Treatment of Restless Leg Syndrome
Conservative Treatment for Restless Leg Syndrome
Mild to moderate forms of RLS are improved by changes in diet and lifestyles.
- Avoiding use of tobacco, alcohol or coffee can positively relieve symptoms many a times.
- In secondary RLS, the treatment of the underlying conditions often effectively improves the condition.
- Your doctor may advise iron and vitamin supplements if required.
- Anticonvulsants like gabapentine are prescribed when the symptoms cause pain.
- Sedatives (benzodiazepines and opioid derivatives) can help one sleep better.
- Magnesium supplements (magnesium oxide and magnesium gluconate) provide relief in many cases.

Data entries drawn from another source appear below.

(** [msg_parser]; a type without parser is [None], which cannot be called. *)
Definition msg_parser `{C : AddrConv} (fuel : nat) (msg_type msg_len : Z) (buf : bytes) : run t :=
  if msg_type =? OFPT_HELLO then tag OFPHello (Hello.parser fuel msg_len buf)
  else if msg_type =? OFPT_ERROR then tag OFPError (lift (ErrorMsg.parser buf))
  else if msg_type =? OFPT_ECHO_REQUEST then mret (OFPEchoRequest (Echo.parser buf))
  else if msg_type =? OFPT_ECHO_REPLY then mret (OFPEchoReply (Echo.parser buf))
  else if msg_type =? OFPT_EXPERIMENTER then tag OFPExperimenter (lift (Experimenter.parser msg_type buf))
  else if msg_type =? OFPT_FEATURES_REPLY then tag OFPSwitchFeatures (lift (SwitchFeatures.parser buf))
  else if msg_type =? OFPT_GET_CONFIG_REPLY then tag OFPGetConfigReply (lift (SwitchConfig.parser buf))
  else if msg_type =? OFPT_PACKET_IN then tag OFPPacketIn (lift (PacketIn.parser buf))
  else if msg_type =? OFPT_FLOW_REMOVED then tag OFPFlowRemoved (lift (FlowRemoved.parser buf))
  else if msg_type =? OFPT_PORT_STATUS then tag OFPPortStatus (lift (PortStatus.parser buf))
  else if msg_type =? OFPT_MULTIPART_REPLY then tag OFPMultipartReply (StatsReply.parser fuel msg_len buf)
  else if msg_type =? OFPT_BARRIER_REPLY then mret OFPBarrierReply
  else if msg_type =? OFPT_QUEUE_GET_CONFIG_REPLY then
    tag OFPQueueGetConfigReply (QueueConfig.parser fuel msg_len buf)
  else if msg_type =? OFPT_ROLE_REPLY then tag OFPRoleReply (lift (Role.parser buf))
  else if msg_type =? OFPT_GET_ASYNC_REPLY then tag OFPGetAsyncReply (lift (AsyncConfig.parser buf))
  else lift (Err TypeError).

End Message.

(** ** Facts *)

Module StatsFacts.
Import OxmFacts OxmUserFacts MatchFacts ActionFacts InstrFacts TableFeatures.

(** *** Sequences without offsets *)

Lemma concat_res_app {A} (f : A -> res bytes) l acc :
  foldM (fun data x => b ← f x; Ok (data ++ b)) acc l
  = (b ← concat_res f l; Ok (acc ++ b)).
Proof.
  unfold concat_res. revert acc. induction l as [|x l IH]; intros acc.
  - cbn. by rewrite app_nil_r.
  - cbn [foldM]. destruct (f x) as [b|e]; [|done]. cbn [mbind res_bind].
    rewrite IH, (IH ([] ++ b)). destruct (foldM _ [] l) as [c|e]; [|done]. cbn [mbind res_bind].
    by rewrite app_assoc.
Qed.

Lemma concat_res_cons {A} (f : A -> res bytes) x l :
  concat_res f (x :: l) = (b ← f x; c ← concat_res f l; Ok (b ++ c)).
Proof.
  unfold concat_res at 1. cbn [foldM]. destruct (f x) as [b|e]; [|done]. cbn [mbind res_bind].
  by rewrite concat_res_app.
Qed.

(** Items that are written by [ser] and read back by [par] with everything behind. *)
Lemma rest_sequence {A B} (ser : A -> res bytes) (par : bytes -> run (B * bytes)) (g : A -> B) l :
  Forall (fun a => exists w, (0 < length w)%nat /\ ser a = Ok w
                   /\ forall rest, par (w ++ rest) = Some (Ok (g a, rest))) l ->
  exists w, concat_res ser l = Ok w
    /\ forall fuel, (length l <= fuel)%nat -> rest_loop par fuel w = Some (Ok (g <$> l)).
Proof.
  induction 1 as [|a l (w & Hw & Hs & Hp) _ (ws & Hss & Hpp)].
  - exists []. split; [done|]. by intros [|fuel].
  - exists (w ++ ws). split; [by rewrite concat_res_cons, Hs; cbn [mbind res_bind]; rewrite Hss|].
    intros [|fuel] Hf; cbn [length] in Hf; [lia|]. cbn [rest_loop].
    destruct (w ++ ws) eqn:E; [apply app_eq_nil in E as [-> _]; cbn in Hw; lia|].
    rewrite <- E, Hp. cbn [mbind run_bind]. rewrite Hpp by lia. done.
Qed.

Lemma concat_res_length {A} (ser : A -> res bytes) k l w :
  Forall (fun a => exists w, length w = k /\ ser a = Ok w) l -> concat_res ser l = Ok w ->
  length w = (k * length l)%nat.
Proof.
  intros H. revert w. induction H as [|a l (v & Hv & Hs) _ IH]; intros w Hw.
  - injection Hw as <-. cbn. lia.
  - rewrite concat_res_cons, Hs in Hw. cbn [mbind res_bind] in Hw.
    apply bind_Ok in Hw as (c & Hc & [= <-]). rewrite length_app, (IH _ Hc). cbn [length]. lia.
Qed.

(** Items of [k] bytes each. *)
Lemma item_sequence {A B} (ser : A -> res bytes) (par : bytes -> run (B * bytes)) (g : A -> B) k l :
  (0 < k)%nat ->
  Forall (fun a => exists w, length w = k /\ ser a = Ok w
                   /\ forall rest, par (w ++ rest) = Some (Ok (g a, rest))) l ->
  exists w, concat_res ser l = Ok w /\ length w = (k * length l)%nat
    /\ forall fuel, (length l <= fuel)%nat -> rest_loop par fuel w = Some (Ok (g <$> l)).
Proof.
  intros Hk H. destruct (rest_sequence ser par g l) as (w & Hs & Hp).
  { eapply list.Forall_impl; [exact H|]. intros a (w & Hw & Ha). exists w. split; [lia|done]. }
  exists w. split; [done|]. split; [|done]. eapply concat_res_length; [|exact Hs].
  eapply list.Forall_impl; [exact H|]. intros a (v & Hv & Ha & _). by exists v.
Qed.

Lemma pack_empty fmt f vals b : parse_fmt fmt = Some f -> fpack f vals = Ok b ->
  msg_pack_into fmt [] 0 vals = Ok b.
Proof.
  intros Hf Hb. rewrite (pack_padded fmt f vals b [] 0 Hf Hb) by done. done.
Qed.

(** *** Identifiers *)

Lemma id_item ty : in_width 2 ty = true ->
  exists w, length w = 4%nat /\ id_serialize ty = Ok w
    /\ forall rest, id_parse (w ++ rest) = Some (Ok (ty, 4, rest)).
Proof.
  intros Ht. pose proof (two_words ty 4 Ht eq_refl) as Hp. eexists. split; [|split].
  - assert (length (be_encode 2 ty ++ be_encode 2 4) = 4%nat) as H by done. exact H.
  - unfold id_serialize. exact (pack_empty "!HH" _ _ _ eq_refl Hp).
  - intros rest. unfold id_parse. rewrite <- app_assoc.
    pose proof (type_read ty 4 rest [] Ht eq_refl) as Hr. cbn [app length] in Hr.
    rewrite Hr, run_bind_lift.
    rewrite app_assoc. change (Z.to_nat 4) with (length (be_encode 2 ty ++ be_encode 2 4)).
    by rewrite drop_app_length.
Qed.

(** The fields a feature property can name: those without an experimenter header. *)
Definition oxm_id_ok (i : oxm_id) : Prop :=
  match i with
  | OFPOxmId k hasmask len =>
      (hasmask = 0 \/ hasmask = 1) /\ len = 0
      /\ exists d, d ∈ oxm_types /\ d_name d = k /\ experimenter_id (d_class d) = None
  | OFPExperimenterOxmId _ _ _ _ => False
  end.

- Dopamine agonists are also used wide to control RLS.
Tips on living with RLS
- Try avoiding all foods and substances that aggravate or trigger your symptoms.
- Be cautious when using over-the-counter drugs. Check with your local physician before opting for them.
- Indulge in activities that relieve your symptoms.
- Walking and stretching
- Warm water baths just before retiring to bed.
- Soak your feet in hot water just before going to sleep.
- Eat foods rich in magnesium content e.g. almonds, bananas etc.
- Keep your mind preoccupied in a mind game before going to sleep.
- Avoid being in situations with potential to worsen your symptoms, e.g. the theater in the evenings.